For efficiency, the orchestrator may group unfinished scenarios by expert and use openhack next-expert-queue <target> <run-id> --expert <expert> --limit <n> to choose a bounded dispatch set. Expert grouping is scheduling only: an expert queue is not an expert batch review, and no subagent may produce results for more than one scenario. Each result must include review_mode: "per-scenario-subagent", a unique subagent_id, the rendered prompt hash, the reviewed source files, and evidence snippets that match cited source lines.

For an existing run, inspect run-config.yaml, plan.md, recon-output/, scenarios/index.jsonl, scenarios/backlog/, scenarios/finished/, finding-candidates/, finding-triage/, and findings/ to determine the next missing phase. Summarize the current state and ask before continuing from the first missing durable phase instead of starting over, unless the only gap is recording the scenario backlog and the human already approved recon-to-backlog routing in the current session. If unfinished backlog scenarios remain, ask to process all of them as one approved continuous loop rather than asking for confirmation one scenario or range at a time. If unfinished finding candidates remain, ask once to process all of them as one approved continuous triage loop.

Durable Model

The required flow is:

recon item -> routing unit -> scenario -> scenario result -> finding candidate -> triage decision -> finding

Verified findings must be recorded through scenarios/finished/, finding-candidates/, finding-triage/decisions/, and findings/. Expert analysis outside a recorded scenario may create routing input, candidate notes, or needs_context, but it should not create final findings.

Generated Run Artifacts

Treat runs/**, target source code, and generated review artifacts as run data. Do not commit target source or generated run artifacts unless the human explicitly asks for that.

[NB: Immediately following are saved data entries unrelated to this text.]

(** ** What a result holds *)

Lemma produced_to sys maxFileSizeMB jobs job f :
  job ∈ jobs -> yields sys maxFileSizeMB job f -> f ∈ produced sys maxFileSizeMB jobs.
Proof.
  unfold yields. induction jobs as [|j jobs IH]; [by intros ?%elem_of_nil|].
  rewrite produced_cons. intros [->|Hin]%elem_of_cons Hp; apply elem_of_app.
  - left. unfold sent. rewrite Hp. unfold okData. simpl. left.
  - right. by apply IH.
Qed.

(** X11: a result holds exactly the records that the workers send.  For a
    job of the walk, the record with its relative path is in the result
    when the worker of the job sends it, and no record has that path when
    the worker sends nothing or an error: a file that cannot be opened,
    read or measured is left out, and the call succeeds without it. *)
Theorem Collect_exact (sys : OS) (sched : list event) (rootPath : string)
    (lstat : result DirEntry) (filter : Filter) (maxDepth : Z)
    (maxFileSizeMB : float) (r : CollectionResult) (job : fileJob) :
  wellFormedRoot lstat = true ->
  Collect sys sched rootPath lstat filter maxDepth maxFileSizeMB = Some (Ok r) ->
  job ∈ jobsOf sys rootPath filter maxDepth lstat ->
  forall f, f ∈ Files r /\ RelPath f = relPath job <-> yields sys maxFileSizeMB job f.
Proof.
  intros Hwf H Hjob f. split.
  - intros [Hf Heq].
    destruct (Collect_file_from_job _ _ _ _ _ _ _ _ _ H Hf) as (job' & Hjob' & Hp).
    destruct (enumerate_root_distinct sys rootPath filter maxDepth lstat Hwf) as [Hnd _].
    assert (job' = job) as <-; [|done].
    eapply NoDup_relPath_inj; try done.
    rewrite <- Heq. symmetry. by eapply produced_RelPath.
  - intros Hp. split; [|by eapply produced_RelPath].
    rewrite Collect_gather in H. apply gather_Files in H. rewrite H.
    by eapply produced_to.
Qed.

Lemma Collect_exact_witness :
  {| RelPath := "b.py"; Content := "print(1)"; Size := 8; Language := "python" |}
    ∈ Files demoResult
  /\ "b.py" = "b.py"
  <-> yields demoOS noLimit {| fullPath := "/root/b.py"; relPath := "b.py" |}
        {| RelPath := "b.py"; Content := "print(1)"; Size := 8; Language := "python" |}.
Proof.
  apply (Collect_exact demoOS demoRun "/root" (Ok demoTree) defaultFilter 0 noLimit
           demoResult {| fullPath := "/root/b.py"; relPath := "b.py" |}).
  - vm_compute. reflexivity.
  - vm_compute. reflexivity.
  - vm_compute. right. left.
Defined.

(** ** A walk without jobs *)

Lemma run_no_jobs sys maxFileSizeMB sched : forall p,
  workers p = [] -> groupErr p = None -> resultsChan p = [] ->
  workers (foldl (step sys maxFileSizeMB []) p sched) = []
  /\ groupErr (foldl (step sys maxFileSizeMB []) p sched) = None
  /\ resultsChan (foldl (step sys maxFileSizeMB []) p sched) = [].
Proof.
  induction sched as [|ev sched IH]; intros p Hw Hg Hc; [done|].
  cbn [foldl]. apply IH; destruct ev as [deadline|i|i]; cbn [step];
    rewrite ?Hw; try done; by destruct (ctxErr p).
Qed.

Lemma gather_no_jobs sys sched maxFileSizeMB :
  gather sys sched maxFileSizeMB [] = Some (Ok emptyResult).
Proof.
  unfold gather, run.
  destruct (run_no_jobs sys maxFileSizeMB sched (initialPool (length (@nil fileJob))))
    as (Hw & Hg & Hc); try done.
  unfold allReturned. by rewrite Hw, Hg, Hc.
Qed.

(** X12: when the walk finds no file to collect, [Collect] returns the
    empty result on every run, also when the context of the caller is
    done from the start: no worker is there to look at it. *)
Theorem Collect_without_jobs (sys : OS) (rootPath : string)
    (lstat : result DirEntry) (filter : Filter) (maxDepth : Z)
    (maxFileSizeMB : float) :
  jobsOf sys rootPath filter maxDepth lstat = [] ->
  forall sched,
    Collect sys sched rootPath lstat filter maxDepth maxFileSizeMB
    = Some (Ok emptyResult).
Proof.
  intros Hjobs sched. rewrite Collect_gather. unfold jobsOf in Hjobs.
  rewrite Hjobs. apply gather_no_jobs.
Qed.

Lemma Collect_without_jobs_witness :
  Collect demoOS earlyCancel "/root" (Ok (directory "root" [regularFile "a.bin"]))
    defaultFilter 0 noLimit
  = Some (Ok emptyResult).
Proof.
  apply (Collect_without_jobs demoOS "/root" (Ok (directory "root" [regularFile "a.bin"]))
           defaultFilter 0 noLimit).
  vm_compute. reflexivity.
Defined.

(** X13: a root that [os.Lstat] cannot find is no error of [Collect].
    The callback answers the failure with [nil], the walk ends without a
    job, and the call returns the empty result. *)
Theorem Collect_unreadable_root (sys : OS) (sched : list event) (rootPath : string)
    (e : error) (filter : Filter) (maxDepth : Z) (maxFileSizeMB : float) :
  Collect sys sched rootPath (Err e) filter maxDepth maxFileSizeMB
  = Some (Ok emptyResult).
Proof. rewrite Collect_gather. apply gather_no_jobs. Qed.

(** ** Links that meet *)

Lemma symlink_not_dir d : IsSymlink d = true -> IsDir d = false.
Proof. unfold IsSymlink, IsDir. by destruct (Type_ d). Qed.

Lemma visitEntry_file rootPath filter maxDepth path d st :
  IsDir d = false ->
  snd (visitEntry rootPath filter maxDepth path d st) = None.
Proof.
  intros Hd. unfold visitEntry. rewrite Hd.
  destruct (filepath_Rel rootPath path) as [rel|]; [|done].
  by destruct (negb (ShouldInclude filter rel)).
Qed.

Lemma walkDir_file {St}
    (fn : string -> option DirEntry -> option error -> St -> St * option WalkErr)
    path d st :
  IsDir d = false ->
  walkDir fn path d st = fn path (Some d) None st.
Proof.
  intros Hd. destruct d as [n t dirs rderr]. rewrite walkDir_unfold. cbv zeta.
  destruct (fn path _ None st) as [st1 err]. rewrite Hd, orb_true_r.
  by destruct err as [[]|].
Qed.

(** A record of a real directory is never taken back. *)
Lemma walkFn_keeps_visited sys rootPath filter maxDepth (realPath : string)
    path d err st :
  map_true (visitedDirs st) realPath = true ->
  map_true (visitedDirs (fst (walkFn sys rootPath filter maxDepth path d err st)))
    realPath = true.
Proof.
  intros Hv. unfold walkFn. destruct err as [e|]; [done|]. destruct d as [d|]; [|done].
  destruct (IsSymlink d); [|by rewrite visitEntry_visitedDirs].
  destruct (filepath_EvalSymlinks sys path) as [real|e]; [|done].
  destruct (map_true (visitedDirs st) real); [done|].
  rewrite visitEntry_visitedDirs.
  destruct (os_Stat sys real) as [[size []]|e]; try done.
  cbn [info_IsDir with_visited visitedDirs]. unfold map_true in *.
  destruct (decide (real = realPath)) as [->|Hne].
  - by rewrite lookup_insert_eq.
  - by rewrite lookup_insert_ne.
Qed.

Lemma walkDir_keeps_visited sys rootPath filter maxDepth (realPath : string) path d st :
  map_true (visitedDirs st) realPath = true ->
  map_true (visitedDirs (fst (walkDir (walkFn sys rootPath filter maxDepth) path d st)))
    realPath = true.
Proof.
  apply (walkDir_invariant _ (fun st => map_true (visitedDirs st) realPath = true)).
  intros p e err st0. apply walkFn_keeps_visited.
Qed.

(** A link whose real path is recorded: the callback asks to skip, and
    the walk hands the request on, a link being no directory. *)
Lemma link_repeated sys rootPath filter maxDepth path b st (realPath : string) :
  IsSymlink b = true ->
  filepath_EvalSymlinks sys path = Ok realPath ->
  map_true (visitedDirs st) realPath = true ->
  walkDir (walkFn sys rootPath filter maxDepth) path b st = (st, Some SkipDir).
Proof.
  intros Hb Hreal Hseen. rewrite walkDir_file by (by apply symlink_not_dir).
  unfold walkFn. by rewrite Hb, Hreal, Hseen.
Qed.


(** A link to a real directory that is not recorded records it; the link
    is not visited as a directory, and the walk goes on. *)
Lemma link_recorded sys rootPath filter maxDepth path a st (realPath : string)
    (info : FileInfo) :
  IsSymlink a = true ->
  filepath_EvalSymlinks sys path = Ok realPath ->
  map_true (visitedDirs st) realPath = false ->
  os_Stat sys realPath = Ok info ->
  info_IsDir info = true ->
  exists st1,
    walkDir (walkFn sys rootPath filter maxDepth) path a st = (st1, None)
    /\ map_true (visitedDirs st1) realPath = true
    /\ dirVisits st1 = dirVisits st.
Proof.
  intros Ha Hreal Hseen Hstat Hdir. pose proof (symlink_not_dir a Ha) as Hna.
  rewrite walkDir_file by done. unfold walkFn. rewrite Ha, Hreal, Hseen, Hstat, Hdir.
  pose proof (visitEntry_file rootPath filter maxDepth path a
                (with_visited st realPath) Hna) as Hnone.
  pose proof (visitEntry_visitedDirs rootPath filter maxDepth path a
                (with_visited st realPath)) as Hvis.
  assert (Hlog : dirVisits (fst (visitEntry rootPath filter maxDepth path a
                                   (with_visited st realPath))) = dirVisits st).
  { unfold visitEntry. rewrite Hna.
    destruct (filepath_Rel rootPath path) as [rel|]; [|done].
    by destruct (negb (ShouldInclude filter rel)). }
  destruct (visitEntry rootPath filter maxDepth path a _) as [st1 err].
  simpl in Hnone, Hvis, Hlog. subst err. exists st1. split; [done|]. split; [|done].
  unfold map_true. rewrite Hvis. cbn [with_visited visitedDirs].
  by rewrite lookup_insert_eq.
Qed.

(** Once a real directory is recorded, a link to it further down the
    listing ends the walk of the listing. *)
Lemma later_link_ends_listing sys rootPath filter maxDepth path
    (mid : list DirEntry) (b : DirEntry) (rest : list DirEntry) (realPath : string) :
  IsSymlink b = true ->
  filepath_EvalSymlinks sys (filepath_Join path (Name b)) = Ok realPath ->
  forall st, map_true (visitedDirs st) realPath = true ->
    walkEntries (walkFn sys rootPath filter maxDepth) path (mid ++ b :: rest) st
    = walkEntries (walkFn sys rootPath filter maxDepth) path (mid ++ [b]) st.
Proof.
  intros Hb Hreal. induction mid as [|d mid IH]; intros st Hseen.
  - cbn [app walkEntries]. by rewrite (link_repeated _ _ _ _ _ b st realPath).
  - cbn [app walkEntries].
    pose proof (walkDir_keeps_visited sys rootPath filter maxDepth realPath
                  (filepath_Join path (Name d)) d st Hseen) as Hkept.
    destruct (walkDir _ _ d st) as [st' [[]|]]; [done|]. by apply IH.
Qed.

Logs are structured. The tool writes logs/events.jsonl and trace.jsonl; it does not write human.log.

Artifact Discipline

All work must remain within the run folder (runs/<target>/<run-id>/). Never write intermediate analysis, scratch files, or temporary state to system temp directories (/tmp/, /var/, etc.). Instead:

  • Use designated run subdirectories: results-pending/, finding-triage/decisions/, .scratch/, or create task-specific subdirs.
  • All artifacts (including intermediate computation files, mappings, logs) are part of the durable engagement state.
  • If intermediate state is needed only within a single agent invocation, hold it in memory; do not write to /tmp/.
  • The run folder is the canonical record of the engagement. System temp files are not auditable, not archivable, and break reproducibility.